溶血性尿毒症症候群に進行した場合、2週間ほど入院して治療します。貧血の強い場合には、輸血が必要になります。急性腎不全になり、尿毒症を発症した場合には、一時的に血液透析が必要になります。人工透析か腹膜透析による血液透析で、血中尿素窒素(BUN)を除去し、血中電解質(主にナトリウム、クロール、カリウム、カルシウム)を正常に保ちながら、腎機能の回復を待ちます。

そのほかの治療として、新鮮凍結血漿(けっしょう)の輸注、大量ガンマグロブリン療法、血漿交換などが行われます。

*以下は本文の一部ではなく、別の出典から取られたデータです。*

(* ===== verification/Json.v ===== *)
(** [serde_json::Value] as the program uses it: the value type, the accessors
    and the conversions of the [json!] macro. An object is the list of its
    members; reading takes the first member of that name. *)
From S2P Require Import Prelude Text.
#[local] Open Scope string_scope.
#[local] Open Scope list_scope.
#[local] Open Scope Z_scope.

Module Json.

(** A number is a [u64], a negative [i64], or anything else, kept as its text
    (the integer accessors refuse it). *)
Inductive number := PosInt (n : Z) | NegInt (n : Z) | Float (text : string).
Inductive json :=
| JNull
| JBool (b : bool)
| JNum (n : number)
| JStr (s : string)
| JArr (l : list json)
| JObj (o : list (string * json)).

(** Conversions of [json!]. *)
Definition num (n : Z) : json := if 0 <=? n then JNum (PosInt n) else JNum (NegInt n).
Definition nums (l : list Z) : json := JArr (map num l).
Definition strs (l : list string) : json := JArr (map JStr l).
Definition opt_num (o : option Z) : json := match o with Some n => num n | None => JNull end.

Fixpoint assoc (key : string) (o : list (string * json)) : option json :=
  match o with
  | [] => None
  | (k, v) :: o => if String.eqb k key then Some v else assoc key o
  end.
(** [Value::get] with a string index. *)
Definition get (key : string) (v : json) : option json :=
  match v with JObj o => assoc key o | _ => None end.
Definition as_str (v : json) : option string :=
  match v with JStr s => Some s | _ => None end.
Definition as_array (v : json) : option (list json) :=
  match v with JArr l => Some l | _ => None end.
Definition as_bool (v : json) : option bool :=
  match v with JBool b => Some b | _ => None end.
Definition as_u64 (v : json) : option Z :=
  match v with JNum (PosInt n) => Some n | _ => None end.
Definition as_i64 (v : json) : option Z :=
  match v with
  | JNum (PosInt n) => if n <? 2 ^ 63 then Some n else None
  | JNum (NegInt n) => Some n
  | _ => None
  end.
Definition is_object (v : json) : bool := match v with JObj _ => true | _ => false end.

(** [value[key] = new]: replaces or inserts a member; [null] becomes an
    object, and any other value panics. *)
Fixpoint assoc_set (key : string) (new : json) (o : list (string * json))
  : list (string * json) :=
  match o with
  | [] => [(key, new)]
  | (k, v) :: o => if String.eqb k key then (k, new) :: o else (k, v) :: assoc_set key new o
  end.
Definition index_set (key : string) (new v : json) : result error json :=
  match v with
  | JObj o => Ok (JObj (assoc_set key new o))
  | JNull => Ok (JObj [(key, new)])
  | _ => Panic
  end.
End Json.
Export Json.

Lemma assoc_set_same key new o : assoc key (assoc_set key new o) = Some new.
Proof.
  induction o as [|[k v] o IH]; simpl; [by rewrite String.eqb_refl|].
  destruct (String.eqb k key) eqn:E; simpl; by rewrite E.
Qed.
Lemma assoc_set_other key key' new o : key <> key' ->
  assoc key' (assoc_set key new o) = assoc key' o.
Proof.
  intros Hne. induction o as [|[k v] o IH]; simpl.
  - destruct (String.eqb_spec key key'); [done|done].
  - destruct (String.eqb_spec k key) as [->|]; simpl.
    + destruct (String.eqb_spec key key'); [done|done].
    + by rewrite IH.
Qed.
Lemma as_i64_num n : in_i64 n -> as_i64 (num n) = Some n.
Proof. unfold num, as_i64, in_i64. intros. repeat zcase; auto; lia. Qed.
Lemma as_u64_num n : 0 <= n -> as_u64 (num n) = Some n.
Proof. unfold num, as_u64. intros. zcase; auto; lia. Qed.
(** The other seats that have declared. *)
Definition chased (h : Hand) (seat other : nat) : bool := negb (Nat.eqb other seat) && declared h other.
Definition on_reach_accepted (seats : nat) (event : json) (st : State) : result error State :=
  match seat_of event "actor" seats with
  | None => Ok st
  | Some seat =>
    _ ← indexed (riichi_turn (hand st)) seat;
    if declared (hand st) seat then Ok st
    else
      let earlier := riichi_count (hand st) in
      _ ← indexed (turns (hand st)) seat;
      let turn := default 0 (turns (hand st) !! seat) in
      _ ← indexed (ippatsu_open (hand st)) seat;
      let st := st <| hand ::= fun h => h <| riichi_turn ::= <[seat := Some turn]> |>
                                          <| ippatsu_open ::= <[seat := true]> |> |> in
      _ ← indexed (players st) seat;
      let st := at_seat (fun s => s <| riichi ::= inc16 |>
                                    <| riichi_turns ::= fun t => as_u32 (t + turn) |>) seat st in
      if earlier =? 0 then Ok (at_seat (fun s => s <| riichi_first ::= inc16 |>) seat st)
      else
        let st := at_seat (fun s => s <| riichi_chasing ::= inc16 |>) seat st in
        let others := List.filter (chased (hand st) seat) (seq 0 (length (riichi_turn (hand st)))) in
        _ ← mapM (indexed (players st)) others;
        Ok (st <| players ::= imap (fun other s =>
          if chased (hand st) seat other then s <| riichi_chased ::= inc16 |> else s) |>)
  end.

Definition on_call (seats : nat) (event : json) (st : State) : result error State :=
  st ← match seat_of event "actor" seats with
       | Some seat => _ ← indexed (hand_called (hand st)) seat; Ok (st <| hand ::= fun h => h <| hand_called ::= <[seat := true]> |> |>)
       | None => Ok st
       end;
  Ok (st <| hand ::= fun h => h <| ippatsu_open ::= map (fun _ => false) |> |>).

(** What the winner's riichi adds: one more riichi win, ippatsu, ura dora. *)
Definition hora_riichi (actor : nat) (event : json) (st : State) : result error State :=
  if declared (hand st) actor then
    let st := at_seat (fun s => s <| riichi_wins ::= inc16 |>) actor st in
    _ ← indexed (ippatsu_open (hand st)) actor;
    let st := if ippatsu event (default false (ippatsu_open (hand st) !! actor))
              then at_seat (fun s => s <| riichi_ippatsu ::= inc16 |>) actor st else st in
    match array (get "uradora_markers" event) with
    | [] => Ok st
    | _ => hit ← ura_hit event;
           Ok (if hit : bool then at_seat (fun s => s <| riichi_ura_hits ::= inc16 |>) actor st
               else st)
    end
  else Ok st.
Definition hora_points (actor target : nat) (st : State) : State :=
  let h := hand st in
  let st := match deltas h ≫= lookup actor with
    | Some gain =>
      let sticks := as_i32 (kyotaku h + riichi_count h) in
      at_seat (fun s => s <| win_points ::= fun p =>
        as_i32 (p + as_i32 (gain - as_i32 (1000 * sticks))) |>) actor st
    | None => st
    end in
  if Nat.eqb target actor then st
  else
    let st := at_seat (fun s => s <| deal_ins ::= inc16 |>) target st in
    let st := if declared h target
              then at_seat (fun s => s <| riichi_deal_ins ::= inc16 |>) target st else st in
    match deltas h ≫= lookup target with
    | Some loss => at_seat (fun s => s <| deal_in_points ::= fun p =>
                     as_i32 (p + as_i32 (- loss)) |>) target st
    | None => st
    end.
Definition hora_han (actor : nat) (event : json) (st : State) : State :=
  match get "fan" event ≫= as_u64 with
  | None => st
  | Some han =>
    let han := Z.min han u16_max in
    match get "yakuman" event ≫= as_bool with
    | Some true => at_seat (fun s => s <| yakuman ::= inc16 |>) actor st
    | _ => at_seat (fun s => s <| max_han ::= fun m => Z.max m han |>) actor st
    end
  end.
Definition take_deltas (event : json) (st : State) : State :=
  st <| hand ::= fun h => h <| deltas ::= fun old =>
    match int_array (get "deltas" event) with Some d => Some d | None => old end |> |>.

Definition on_hora (seats : nat) (event : json) (st : State) : result error State :=
  match seat_of event "actor" seats with
  | None => Ok st
  | Some actor =>
    let target := default actor (seat_of event "target" seats) in
    let st := set_scores event (take_deltas event st) in
    _ ← indexed (players st) actor;
    _ ← indexed (turns (hand st)) actor;
    let turn := default 0 (turns (hand st) !! actor) in
    let st := at_seat (fun s => s <| wins ::= inc16 |>
                                  <| win_turns ::= fun t => as_u32 (t + turn) |>) actor st in
    let st := if Nat.eqb target actor
              then at_seat (fun s => s <| wins_tsumo ::= inc16 |>) actor st else st in
    _ ← indexed (hand_called (hand st)) actor;
    let st := if default false (hand_called (hand st) !! actor)
              then at_seat (fun s => s <| called_wins ::= inc16 |>) actor st else st in
    _ ← indexed (riichi_turn (hand st)) actor;
    st ← hora_riichi actor event st;
    _ ← (if Nat.eqb target actor then Ok tt else _ ← indexed (players st) target; indexed (riichi_turn (hand st)) target);
    Ok (hora_han actor event (hora_points actor target st))
  end.

Definition on_ryukyoku (event : json) (st : State) : State :=
  let st := set_scores event (take_deltas event st) in
  let tenpais := get "tenpais" event ≫= as_array in
  st <| players ::= imap (fun i s =>
    let s := s <| draws ::= inc16 |> in
    match (tenpais ≫= lookup i) ≫= as_bool with
    | Some true => s <| draws_tenpai ::= inc16 |>
    | _ => s
    end) |>.

Definition on_end_kyoku (st : State) : result error State :=
  if started st then
    let h := hand st in
    let ds := default [] (deltas h) in
    (* [riichi_turn[seat]] and [called[seat]], for the seat of every player. *)
    _ ← (if Nat.leb (length (players st)) (Nat.min (length (riichi_turn h)) (length (hand_called h))) then Ok tt else Panic);
    Ok (st <| hand ::= fun h => h <| deltas := None |> |>
       <| players ::= imap (fun i s =>
            let decl := declared h i in
            let movement := as_i32 (default 0 (ds !! i) - (if decl then 1000 else 0)) in
            let s := s <| net_points ::= fun n => as_i32 (n + movement) |> in
            let s := if decl then s <| riichi_net ::= fun n => as_i32 (n + movement) |> else s in
            if default false (hand_called h !! i) then s <| called ::= inc16 |> else s) |>)
  else Ok st.
(** [u32::to_be_bytes] and [u32::from_be_bytes]. *)
Definition to_be_bytes (n : Z) : list Z :=
  [Z.shiftr n 24 mod 256; Z.shiftr n 16 mod 256; Z.shiftr n 8 mod 256; n mod 256].
Definition from_be_bytes (l : list Z) : Z := fold_left (fun acc b => acc * 256 + b) l 0.

(** [Path::file_name]: the last component that names something. *)
Definition file_name (path : string) : option string :=
  let components := List.filter (fun c => negb (String.eqb c "" || String.eqb c "."))
                      (split_on "/"%char path) in
  name ← last components;
  if String.eqb name ".." then None else Some name.
Definition pack_key (path : string) : option string :=
  name ← file_name path; Some (PACK_PREFIX +:+ name).

(** ** The writing half *)
Abbreviation Directory := (gmap string (list Z)).
Record PackWriter := mkWriter {
  key : string; path : string; file : list Z; size : Z; first_append : option Z
}.
#[export] Instance PackWriter_settable : Settable PackWriter := fun r =>
  mkWriter (key r) (path r) (file r) (size r) (first_append r).

(** [PackWriter::create]: the file is named after the last component of the key
    and must not exist yet. *)
Definition create (dir : Directory) (key : string) : result PackError (PackWriter * Directory) :=
  match file_name key with
  | None => Err Corrupt
  | Some name =>
    match dir !! name with
    | Some _ => Err Io
    | None => Ok (mkWriter key name MAGIC (zlen MAGIC) None, <[name := MAGIC]> dir)
    end
  end.

Section Codec.
(** [zstd::bulk::compress] at level 3 and [zstd::bulk::decompress] with its
    capacity; [None] is an error of the library. *)
Variable compress : list Z -> option (list Z).
Variable decompress_bulk : list Z -> Z -> option (list Z).

(** [PackWriter::append]. [fault] is what the disk does: all writes succeed, or
    the first [n] bytes of the entry reach the file and then a write fails. The
    recorded size only moves on success. *)
Definition append (fault : option nat) (now : Z) (record_id : Uuid) (raw : list Z) (w : PackWriter)
  : PackWriter * result PackError PackLocation :=
  let raw_size := zlen raw in
  if u32_max <? raw_size then (w, Err TooLarge)
  else match compress raw with
  | None => (w, Err Io)
  | Some compressed =>
    let compressed_size := zlen compressed in
    if u32_max <? compressed_size then (w, Err TooLarge)
    else
      let entry := record_id ++ to_be_bytes raw_size ++ to_be_bytes compressed_size ++ compressed in
      match fault with
      | Some n => (w <| file ::= fun f => f ++ take n entry |>, Err Io)
      | None =>
        let offset := size w + ENTRY_HEADER_LEN in
        (w <| file ::= fun f => f ++ entry |>
           <| size := offset + compressed_size |>
           <| first_append ::= fun first => Some (default now first) |>,
         Ok (mkLocation (key w) offset compressed_size raw_size))
      end
  end.

(** [PackWriter::age]: how long the oldest record has waited. *)
Definition age (now : Z) (w : PackWriter) : option Z := (fun first => now - first) <$> first_append w.
(** [PackWriter::seal]. *)
Definition seal (w : PackWriter) : string * string := (key w, path w).
(* ===== verification/Kafka.v ===== *)
(** The record topic: [src/src/kafka.rs]. A partition is a log of records; the
    broker client (rskafka), the [uuid] and [chrono] text formats are arguments. *)
From S2P Require Import Prelude Text Pack.
#[local] Open Scope string_scope.
#[local] Open Scope list_scope.
#[local] Open Scope Z_scope.

Module Kafka.
Import Pack.

(** 768 KiB. *)
Definition MAX_PRODUCE_BATCH_BYTES : Z := 768 * 1024.

Inductive KafkaError := Broker | Timeout | Malformed (message : string) | Store.

(** [DateTime<Utc>] is the nanoseconds since the epoch. *)
Definition DateTime : Type := Z.
(** [trunc_subsecs(3)]: down to the millisecond. *)
Definition trunc_millis (at_ : DateTime) : DateTime := at_ - at_ mod 1000000.

Record IngestMessage := mkMessage {
  record_id : Uuid; source : string; played_at : option DateTime; raw : list Z;
  majsoul_pb : option (list Z); received_at : DateTime
}.
(** [IngestMessage::new]; the clock is an argument. *)
Definition new (now : DateTime) (record_id : Uuid) (source : string) (played_at : option DateTime)
  (raw : list Z) (majsoul_pb : option (list Z)) : IngestMessage :=
  mkMessage record_id source (trunc_millis <$> played_at) raw majsoul_pb (trunc_millis now).
(** [IngestMessage::reindex]. *)
Definition reindex (record_id : Uuid) (source : string) (received_at : DateTime)
  (played_at : option DateTime) (raw : list Z) (majsoul_pb : option (list Z)) : IngestMessage :=
  mkMessage record_id source (trunc_millis <$> played_at) raw majsoul_pb (trunc_millis received_at).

以前は死亡率の高い疾患でしたが、現在は95パーセント以上の子供は救命可能です。ただし、溶血性尿毒症症候群が回復して退院した場合も、長期に渡って腎臓の障害が残ることがあるので、長期間の定期的診察を受ける必要があります。

予防のためには、Oー157は生焼けのひき肉や殺菌処理されていない牛乳やチーズ、あるいは汚染された井戸水などによって感染するので、十分な手洗いや食品の加熱を心掛けることです。Oー157は熱に弱く、75度で1分間以上加熱すれば死滅しますので、ひき肉などは中心部まで加熱し生焼けの部分を残さないようにします。